In 2018, the most recent year for which inspection results are available, the regulator said it found one breach of its rules at an oilsands dam, and companies voluntarily disclosed three other issues (it wasn’t clear if the issues were identified on tailings dams or other types of dams in the oilsands). None of the problems posed a significant risk, the regulator said.
The same year, the regulator audited dam safety at five oilsands facilities. All were rated “very good,” the regulator said.
The regulator also requires companies to have emergency response plans ready in case of a breach and says it has crews ready to help if the unimaginable was to happen. Those protocols aren’t posted publicly, however, which Cardinal said adds to the uncertainty.

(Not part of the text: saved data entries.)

(* ===== verification/Fabric.v ===== *)
(** * The backend fabric interface

    [src/fabrics/fabric.h]: the API the virtio core and the drivers are written
    against, one implementation of which is linked into a daemon. [Fabric] is
    the table of its data-path entry points over the state [F] of a fabric;
    [FabricSafe] and [RamFabric] are what a fabric promises to its clients.
    The registration functions, identical in the three implementations, are
    modelled here too. *)

From stdpp Require Export strings.
From S2P Require Import Prelude Endian.

#[local] Open Scope Z_scope.
#[local] Open Scope c_scope.

(** ** Devices and registration *)

Definition FABRIC_MAX_DEVICES : Z := 8.

(** Device callbacks. [D] is the driver-owned state behind [opaque], [F] the
    fabric state reached through [struct fabric_io]; a null function pointer is
    [None]. *)
Record fabric_device_ops (F D : Type) : Type := {
  op_connect : option (D -> D);
  op_read : option (D -> Z -> Z -> Z);
  op_write : option (Z -> Z -> Z -> M (F * D) bool);
}.
Arguments op_connect {F D} _.
Arguments op_read {F D} _.
Arguments op_write {F D} _.

Record fabric_device (F D : Type) : Type := {
  fd_name : string;
  fd_socket_path : string;
  fd_addr : Z;
  fd_size : Z;
  fd_ops : option (fabric_device_ops F D);
}.
Arguments fd_name {F D} _.
Arguments fd_socket_path {F D} _.
Arguments fd_addr {F D} _.
Arguments fd_size {F D} _.
Arguments fd_ops {F D} _.

(** [devices[0 .. device_count - 1]]: the populated prefix of the array. *)
Record fabric (F D : Type) : Type := {
  fb_devices : list (fabric_device F D);
  fb_device_count : Z;
}.
Arguments fb_devices {F D} _.
Arguments fb_device_count {F D} _.
Arguments Build_fabric {F D} _ _.

(** [fabric_init] leaves the array contents alone and clears the count. *)
Definition fabric_init {F D} (bus : fabric F D) : fabric F D :=
  {| fb_devices := fb_devices bus; fb_device_count := 0 |}.

Definition fabric_register {F D} (bus : fabric F D) (device : fabric_device F D)
  : bool * fabric F D :=
  if (FABRIC_MAX_DEVICES <=? fb_device_count bus)
     || match fd_ops device with
        | None => true
        | Some ops =>
            match op_read ops, op_write ops with
            | Some _, Some _ => false
            | _, _ => true
            end
        end
  then (false, bus)
  else
    (true,
     {| fb_devices := take (Z.to_nat (fb_device_count bus)) (fb_devices bus)
                      ++ device :: drop (S (Z.to_nat (fb_device_count bus)))
                                        (fb_devices bus);
        fb_device_count := u32 (fb_device_count bus + 1) |}).

(** ** Data path *)

(** A pointer into guest memory handed out by [fabric_dma_map]. *)
Inductive dma_ptr : Type :=
| DmaNull
| DmaAt (off : Z).

(** The entry points used by the drivers. The [len] argument of
    [fabric_dma_write] is the length of its data. [fabric_ptr_store] is a store
    through a mapped pointer, [fabric_usleep] the passing of time, during which
    the guest may run. *)
Class Fabric (F : Type) : Type := {
  fabric_dma_read : Z -> Z -> M F (option (list Z));
  fabric_dma_read_into : Z -> Z -> M F (option (list Z));
  fabric_dma_map : Z -> Z -> M F (option dma_ptr);
  fabric_ptr_store : dma_ptr -> list Z -> M F unit;
  fabric_dma_read_u16 : Z -> M F (option Z);
  fabric_dma_write : Z -> list Z -> M F bool;
  fabric_raise_irq : M F bool;
  fabric_lower_irq : M F bool;
  fabric_usleep : Z -> M F unit;
}.

(** What every fabric guarantees, whatever the guest does: the calls return,
    perform no undefined operation, keep the fabric's own invariant, deliver
    exactly the requested number of bytes, and a mapping covers the range it was
    requested for. *)
Class FabricSafe (F : Type) `{Fabric F} : Type := {
  fab_ok : F -> Prop;
  ptr_ok : F -> dma_ptr -> Z -> Prop;
  fs_read f gpa len :
    fab_ok f -> in_width 64 gpa -> in_width 32 len ->
    wp (fabric_dma_read gpa len) f (fun r f' =>
      fab_ok f' /\ forall l, r = Some l -> bytes l /\ zlen l = len);
  fs_read_into f gpa len :
    fab_ok f -> in_width 64 gpa -> in_width 32 len ->
    wp (fabric_dma_read_into gpa len) f (fun r f' =>
      fab_ok f' /\ forall l, r = Some l -> bytes l /\ zlen l = len);
  fs_read_u16 f gpa :
    fab_ok f -> in_width 64 gpa ->
    wp (fabric_dma_read_u16 gpa) f (fun r f' =>
      fab_ok f' /\ forall v, r = Some v -> in_width 16 v);
  fs_map f gpa len :
    fab_ok f -> in_width 64 gpa -> in_width 32 len ->
    wp (fabric_dma_map gpa len) f (fun r f' =>
      fab_ok f' /\ forall p, r = Some p -> ptr_ok f' p len);
  fs_store f p len data :
    fab_ok f -> ptr_ok f p len -> zlen data <= len -> bytes data ->
    wp (fabric_ptr_store p data) f (fun _ f' => fab_ok f');
  fs_write f gpa data :
    fab_ok f -> in_width 64 gpa -> in_width 32 (zlen data) -> bytes data ->
    wp (fabric_dma_write gpa data) f (fun _ f' => fab_ok f');
  fs_raise f : fab_ok f -> wp fabric_raise_irq f (fun _ f' => fab_ok f');
  fs_lower f : fab_ok f -> wp fabric_lower_irq f (fun _ f' => fab_ok f');
  fs_usleep f us : fab_ok f -> wp (fabric_usleep us) f (fun _ f' => fab_ok f');
}.

(** A range that does not run past the end of the 64-bit address space. *)
Definition addr_range (a len : Z) : Prop := 0 <= a /\ 0 <= len /\ a + len <= 2 ^ 64.

(** The memory contract: while the guest is quiescent, a fabric is a byte
    memory. [ram_ok f] says that the fabric is in such a state, [peek f] is the guest
    memory behind it. Every access inside mapped memory succeeds, reads return the
    stored bytes, writes change exactly the bytes written, interrupt requests and
    the passing of time leave memory alone, and the fabric stays in such a state. *)
Class RamFabric (F : Type) `{Fabric F} : Type := {
  ram_ok : F -> Prop;
  peek : F -> mem;
  ram_read f gpa data :
    ram_ok f -> in_width 64 gpa -> addr_range gpa (zlen data) ->
    in_width 32 (zlen data) -> mem_at (peek f) gpa data ->
    wp (fabric_dma_read gpa (zlen data)) f (fun r f' =>
      r = Some data /\ peek f' ≡m peek f /\ ram_ok f');
  ram_read_into f gpa data :
    ram_ok f -> in_width 64 gpa -> addr_range gpa (zlen data) ->
    in_width 32 (zlen data) -> mem_at (peek f) gpa data ->
    wp (fabric_dma_read_into gpa (zlen data)) f (fun r f' =>
      r = Some data /\ peek f' ≡m peek f /\ ram_ok f');
  ram_read_u16 f gpa b0 b1 :
    ram_ok f -> in_width 64 gpa -> addr_range gpa 2 -> mem_at (peek f) gpa [b0; b1] ->
    wp (fabric_dma_read_u16 gpa) f (fun r f' =>
      r = Some (Z.lor b0 (Z.shiftl b1 8)) /\ peek f' ≡m peek f /\ ram_ok f');
  ram_map f gpa len :
    ram_ok f -> in_width 64 gpa -> addr_range gpa len -> in_width 32 len ->
    wp (fabric_dma_map gpa len) f (fun r f' =>
      peek f' ≡m peek f /\ ram_ok f' /\
      forall p, r = Some p ->
        forall data, zlen data <= len -> bytes data ->
          wp (fabric_ptr_store p data) f' (fun _ f3 =>
            peek f3 ≡m mem_write (peek f') gpa data /\ ram_ok f3));
  ram_write f gpa data :
    ram_ok f -> in_width 64 gpa -> addr_range gpa (zlen data) ->
    in_width 32 (zlen data) -> bytes data -> mapped (peek f) gpa (zlen data) ->
    wp (fabric_dma_write gpa data) f (fun b f' =>
      b = true /\ peek f' ≡m mem_write (peek f) gpa data /\ ram_ok f');
  ram_raise f : ram_ok f ->
    wp fabric_raise_irq f (fun b f' => b = true /\ peek f' ≡m peek f /\ ram_ok f');
  ram_lower f : ram_ok f ->
    wp fabric_lower_irq f (fun b f' => b = true /\ peek f' ≡m peek f /\ ram_ok f');
  ram_usleep f us : ram_ok f ->
    wp (fabric_usleep us) f (fun _ f' => peek f' ≡m peek f /\ ram_ok f');
}.

(** ** Properties of the registry *)

Section registry.
Context {F D : Type}.

(** The registered devices: the first [device_count] slots. *)
Definition registered (bus : fabric F D) : list (fabric_device F D) :=
  take (Z.to_nat (fb_device_count bus)) (fb_devices bus).

Definition fabric_wf (bus : fabric F D) : Prop :=
  length (fb_devices bus) = 8%nat /\ 0 <= fb_device_count bus <= 8.

Definition callable (device : fabric_device F D) : Prop :=
  exists ops r w, fd_ops device = Some ops /\ op_read ops = Some r /\
                  op_write ops = Some w.

Lemma fabric_init_empty bus : registered (fabric_init bus) = [].
Proof. reflexivity. Qed.

Lemma fabric_register_accept bus device :
  fabric_wf bus -> fb_device_count bus < 8 -> callable device ->
  exists bus', fabric_register bus device = (true, bus') /\
    fabric_wf bus' /\ registered bus' = registered bus ++ [device].
Proof.
  intros [Hl Hc] Hlt (ops & r & w & E & Er & Ew).
  unfold fabric_register, FABRIC_MAX_DEVICES. rewrite E, Er, Ew.
  destruct (8 <=? fb_device_count bus) eqn:E8; [lia|]. cbn [orb].
  eexists. split; [reflexivity|].
  assert (u32 (fb_device_count bus + 1) = fb_device_count bus + 1) as Hu
    by (apply u32_small; unfold in_width; lia).
  unfold fabric_wf, registered. cbn [fb_devices fb_device_count]. rewrite Hu.
  repeat split; try lia.
  - rewrite length_app. cbn [length]. rewrite length_take, length_drop. lia.
  - rewrite Z2Nat.inj_add by lia. cbn [Z.to_nat Pos.to_nat].
    change (Pos.to_nat 1) with 1%nat.
    rewrite take_app_ge by (rewrite length_take; lia).
    f_equal. rewrite length_take, Nat.min_l by lia.
    now replace (_ + 1 - _)%nat with 1%nat by lia.
Qed.

Lemma fabric_register_reject bus device :
  (8 <= fb_device_count bus \/ ~ callable device) <->
  fabric_register bus device = (false, bus).
Proof.
  unfold fabric_register, FABRIC_MAX_DEVICES, callable.
  destruct (8 <=? fb_device_count bus) eqn:E8; cbn [orb].
  { split; [reflexivity | intros _; left; lia]. }
  destruct (fd_ops device) as [ops|]; [destruct (op_read ops) as [r|] eqn:Er;
    [destruct (op_write ops) as [w|] eqn:Ew|]|].
  - split; [intros [?|Hn]; [lia | destruct Hn; eauto 8] | congruence].
  - split; [reflexivity | intros _; right; intros (?&?&?&?&?&?); congruence].
  - split; [reflexivity | intros _; right; intros (?&?&?&?&?&?); congruence].
  - split; [reflexivity | intros _; right; intros (?&?&?&?&?&?); congruence].
Qed.
End registry.

(** ** Accesses given by a length or a value *)

Section ram.
Context {F : Type} `{RamFabric F}.

Lemma dma_read_into_ram f gpa data len :
  ram_ok f -> addr_range gpa len -> in_width 32 len -> zlen data = len ->
  in_width 64 gpa -> mem_at (peek f) gpa data ->
  wp (fabric_dma_read_into gpa len) f (fun r f' =>
    r = Some data /\ peek f' ≡m peek f /\ ram_ok f').
Proof. intros Hok Ha Hl <- Hg Hm. now apply ram_read_into. Qed.

Lemma dma_read_ram f gpa data len :
  ram_ok f -> addr_range gpa len -> in_width 32 len -> zlen data = len ->
  in_width 64 gpa -> mem_at (peek f) gpa data ->
  wp (fabric_dma_read gpa len) f (fun r f' =>
    r = Some data /\ peek f' ≡m peek f /\ ram_ok f').
Proof. intros Hok Ha Hl <- Hg Hm. now apply ram_read. Qed.

Lemma dma_read_u16_ram f gpa v :
  ram_ok f -> addr_range gpa 2 -> in_width 64 gpa -> in_width 16 v ->
  mem_at (peek f) gpa (virtio_store_le16 v) ->
  wp (fabric_dma_read_u16 gpa) f (fun r f' =>
    r = Some v /\ peek f' ≡m peek f /\ ram_ok f').
Proof.
  intros Hok Ha Hg Hv Hm. eapply wpx_mono.
  { apply (ram_read_u16 f gpa (Z.land v 0xff) (Z.land (Z.shiftr v 8) 0xff));
      assumption. }
  cbn. intros r f' (-> & Hp). split; [|exact Hp]. f_equal.
  transitivity (u16 v); [apply (load_store_le16 v []) | now apply u16_small].
Qed.

Lemma dma_write_ram f gpa data :
  ram_ok f -> addr_range gpa (zlen data) -> in_width 32 (zlen data) ->
  in_width 64 gpa -> bytes data -> mapped (peek f) gpa (zlen data) ->
  wp (fabric_dma_write gpa data) f (fun b f' =>
    b = true /\ peek f' ≡m mem_write (peek f) gpa data /\ ram_ok f').
Proof. intros. now apply ram_write. Qed.
End ram.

The Athabasca Chipewyan First Nation — in Fort Chipewyan, about 200 kilometres north of Fort McMurray along the river — has been conducting its own flyovers to ensure the tailings dams haven’t breached, Cardinal said. (A spokesperson for the First Nation said they were busy supporting members affected by the floods and dealing with the COVID-19 pandemic, and weren’t able to respond by publication time.)
Oversight of companies’ management of oilsands tailings have been an issue in Alberta for decades.
Despite years of promises that the ponds would stop growing, they have continued to swell. And successive governments have allowed industry to pursue unproven techniques for dealing with the toxic mess, an indication that officials have no idea how to effectively clean up the waste.
Occasionally, tailings ponds make headlines after flocks of migratory birds die after landing on the toxic lakes, mistaking them for natural bodies of water. They can also emit air pollutants.
In August 2018, the Commission for Environmental Cooperation — a NAFTA organization composed of officials from the U.S., Mexico and Canada — announced it would investigate tailings ponds and the threat they pose to surrounding groundwater and rivers.
The cost to clean up the oilsands mining operations facilities could reach an estimated $130 billion, with tailings ponds making up the largest but unknown amount of the figure, according to internal AER calculations revealed in a joint investigation by the Star, Global News and National Observer. That’s $100 billion more than the province had disclosed publicly.
The AER later apologized, saying the estimate had been an "error in judgment."